Macchina del fango? Eccone un bell’esempio. Ma vabbè, cose già dette.

La novità del giorno sta nel rifiuto di Loris Mazzetti, capostruttura di RaiTre e responsabile di Vieni via con me, di ospitare la doverosa replica di Maroni.

Inutile ricordare che, a differenza di ciò che dice Mazzetti, rispondere in altre sedi informative non è la stessa cosa che rispondere nella stessa sede del monologo accusatore. Questo lo sa anche un bambino. L’unico a non saperlo sembra Mazzetti.

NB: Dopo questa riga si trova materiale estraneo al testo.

Lemma handleKeyPress_keyStep (key : string) (rnd : nat) :
  (rnd < length TETROMINOS)%nat ->
  exists t, commit s (handleKeyPress s key rnd) = Ok t /\ keyStep s t.
Proof using HInv Hplaying.
  intros Hlt. unfold handleKeyPress. rewrite Hplaying.
  destruct (String.eqb key "ArrowLeft"); [apply moveHorizontally_keyStep|].
  destruct (String.eqb key "ArrowRight"); [apply moveHorizontally_keyStep|].
  destruct (String.eqb key "ArrowDown"); [by apply moveDown_keyStep|].
  destruct (String.eqb key "ArrowUp"); [apply rotate_keyStep|].
  exists s. split; [done|]. apply keyStep_refl. apply HInv.
Qed.

(** A gravity tick: whatever [moveDown] queued for the board is overwritten
    by the board that [checkLines] computed from the rendered one. *)
Lemma gameLoop_step (rnd : nat) :
  (rnd < length TETROMINOS)%nat ->
  exists t, commit s (gameLoop s rnd) = Ok t
    /\ state_ok t = true
    /\ gameOver t = false
    /\ board t = clearedBoard (board s)
    /\ score t = score s + 100 * Z.of_nat (countComplete (board s))
    /\ rowStep s t.
Proof using HInv Hplaying.
  intros Hlt. destruct (moveDown_keyStep rnd Hlt) as (t & Ht & Hk).
  destruct Hk as (Hok & Hgo & _ & _ & Hrow).
  unfold commit in Ht. unfold commit, gameLoop. rewrite Hplaying.
  destruct (moveDown s rnd) as [us|]; run_bind; [|discriminate].
  run_bind. injection Ht as Ht.
  rewrite applyUpdates_app, Ht. unfold checkLines. run_bind.
  eexists. split; [done|]. cbn.
  apply state_ok_iff in Hok as (Hb & Hy & Hpiece).
  destruct HInv as (Hs & _ & _). apply state_ok_iff in Hs as (Hbs & _ & _).
  pose proof Hbs as Hlen. apply board_ok_iff in Hlen as [Hlen _].
  destruct (clearedBoard_spec (board s) Hlen) as [_ Hlines].
  split; [|split; [congruence|split; [done|split; [lia|done]]]].
  apply state_ok_iff. cbn. split; [by apply board_ok_clearedBoard|]. done.
Qed.

End Handlers.

(** * Effects *)

Lemma runEffects_piece (t : State) (piece : Tetromino) (rnd : nat) :
  state_ok t = true ->
  currentPiece t = Some piece ->
  exists t', runEffects t rnd = Ok t'
    /\ Inv t'
    /\ board t' = board t /\ score t' = score t
    /\ currentPiece t' = Some piece /\ position t' = position t
    /\ (gameOver t = true -> t' = t).
Proof.
  intros Hok Hp. pose proof Hok as Hok'.
  apply state_ok_iff in Hok' as (Hb & Hy & Hpiece).
  destruct (isValidMove_total (board t) piece (x (position t)) (y (position t)) Hb)
    as [ok Hmove].
  unfold runEffects, gameOverEffect, spawnEffect. rewrite Hp, Hmove. run_bind.
  destruct ok; run_bind.
  - exists t. split; [done|]. split; [|done].
    split; [done|]. split; [|congruence].
    intros _ ? Hp'. rewrite Hp in Hp'. by injection Hp' as <-.
  - eexists. split; [done|]. cbn. split; [|split; [done|split; [done|split; [done|split; [done|]]]]].
    + split; [|split].
      * unfold state_ok in *. cbn. done.
      * cbn. discriminate.
      * cbn. congruence.
    + intros Hgo. rewrite <- Hgo. apply state_eta.
Qed.

(** A state that satisfies the invariant and has a piece is left alone by
    the effects. *)
Lemma runEffects_stable (t : State) (rnd : nat) :
  Inv t -> currentPiece t <> None -> runEffects t rnd = Ok t.
Proof.
  intros (Hok & Hvalid & _) Hsome.
  destruct (currentPiece t) as [piece|] eqn:Hp; [|done].
  pose proof Hok as Hok'. apply state_ok_iff in Hok' as (Hb & _ & _).
  unfold runEffects, gameOverEffect, spawnEffect. rewrite Hp.
  destruct (gameOver t) eqn:Hgo.
  - destruct (isValidMove_total (board t) piece (x (position t)) (y (position t)) Hb)
      as [ok Hmove].
    rewrite Hmove. run_bind. destruct ok; run_bind; [done|].
    f_equal. rewrite <- Hgo. apply state_eta.
  - rewrite (Hvalid eq_refl piece eq_refl). by run_bind.
Qed.

Lemma settle_spec (t : State) (rnd : nat) :
  state_ok t = true ->
  (rnd < length TETROMINOS)%nat ->
  exists t', settle t rnd = Ok t'
    /\ Inv t'
    /\ currentPiece t' <> None
    /\ board t' = board t /\ score t' = score t
    /\ (gameOver t = true -> currentPiece t <> None -> t' = t)
    /\ (y (position t') = y (position t) \/ y (position t') = 0).
Proof.
  intros Hok Hlt. unfold settle.
  destruct (currentPiece t) as [piece|] eqn:Hp.
  - destruct (runEffects_piece t piece rnd Hok Hp)
      as (t1 & Ht1 & HInv1 & Hb1 & Hs1 & Hp1 & Hpos1 & Hgo1).
    rewrite Ht1. run_bind.
    rewrite (runEffects_stable t1 rnd HInv1) by congruence.
    exists t1. split; [done|]. split; [done|]. split; [congruence|].
    split; [done|]. split; [done|]. split; [auto|]. left. congruence.
  - pose proof Hok as Hok'. apply state_ok_iff in Hok' as (Hb & Hy & _).
    destruct (spawn_ok rnd Hlt) as (piece & Hspawn & Hsh & Hin).
    assert (H1 : runEffects t rnd = Ok (applyUpdates t (spawnNewPiece rnd))).
    { unfold runEffects, gameOverEffect, spawnEffect. rewrite Hp. run_bind.
      by rewrite app_nil_r. }
    rewrite H1. unfold spawnNewPiece. run_bind. rewrite Hspawn.
    match goal with |- context [runEffects ?t1 rnd] =>
      destruct (runEffects_piece t1 piece rnd)
        as (t2 & Ht2 & HInv2 & Hb2 & Hs2 & Hp2 & Hpos2 & _)
    end.
    { apply state_ok_iff. cbn. split; [done|]. split; [done|]. by intros ? [= <-]. }
    { done. }
    rewrite Ht2. exists t2. split; [done|]. split; [done|]. split; [congruence|].
    split; [done|]. split; [done|]. split; [done|]. right. by rewrite Hpos2.
Qed.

Ma non si era in una dittatura mediatica della maggioranza di Governo? Da quando in qua una dittatura mediatica di tale tipo prevede il rifiuto di trasmettere un faccia a faccia, e cioè prevedere un contraddittorio, all’interno di una trasmissione che di fatto è di informazione politica, a tutela di un esponente del Governo?

Ma questo, come dice Sallusti, è il metodo Santoro-Travaglio, ora Santoro-Travaglio-Saviano: monologo che “si basa su fatti” (bisogna vedere, però, quali) ma che non prevede alcun diritto di replica, regola elementare della democrazia.

Ma questi personaggi non si appellano continuamente al rispetto delle regole? Beh, certo, ma evidentemente quando non devono rispettarle loro.

Cose dell’altro mondo. Anzi, d’Italia.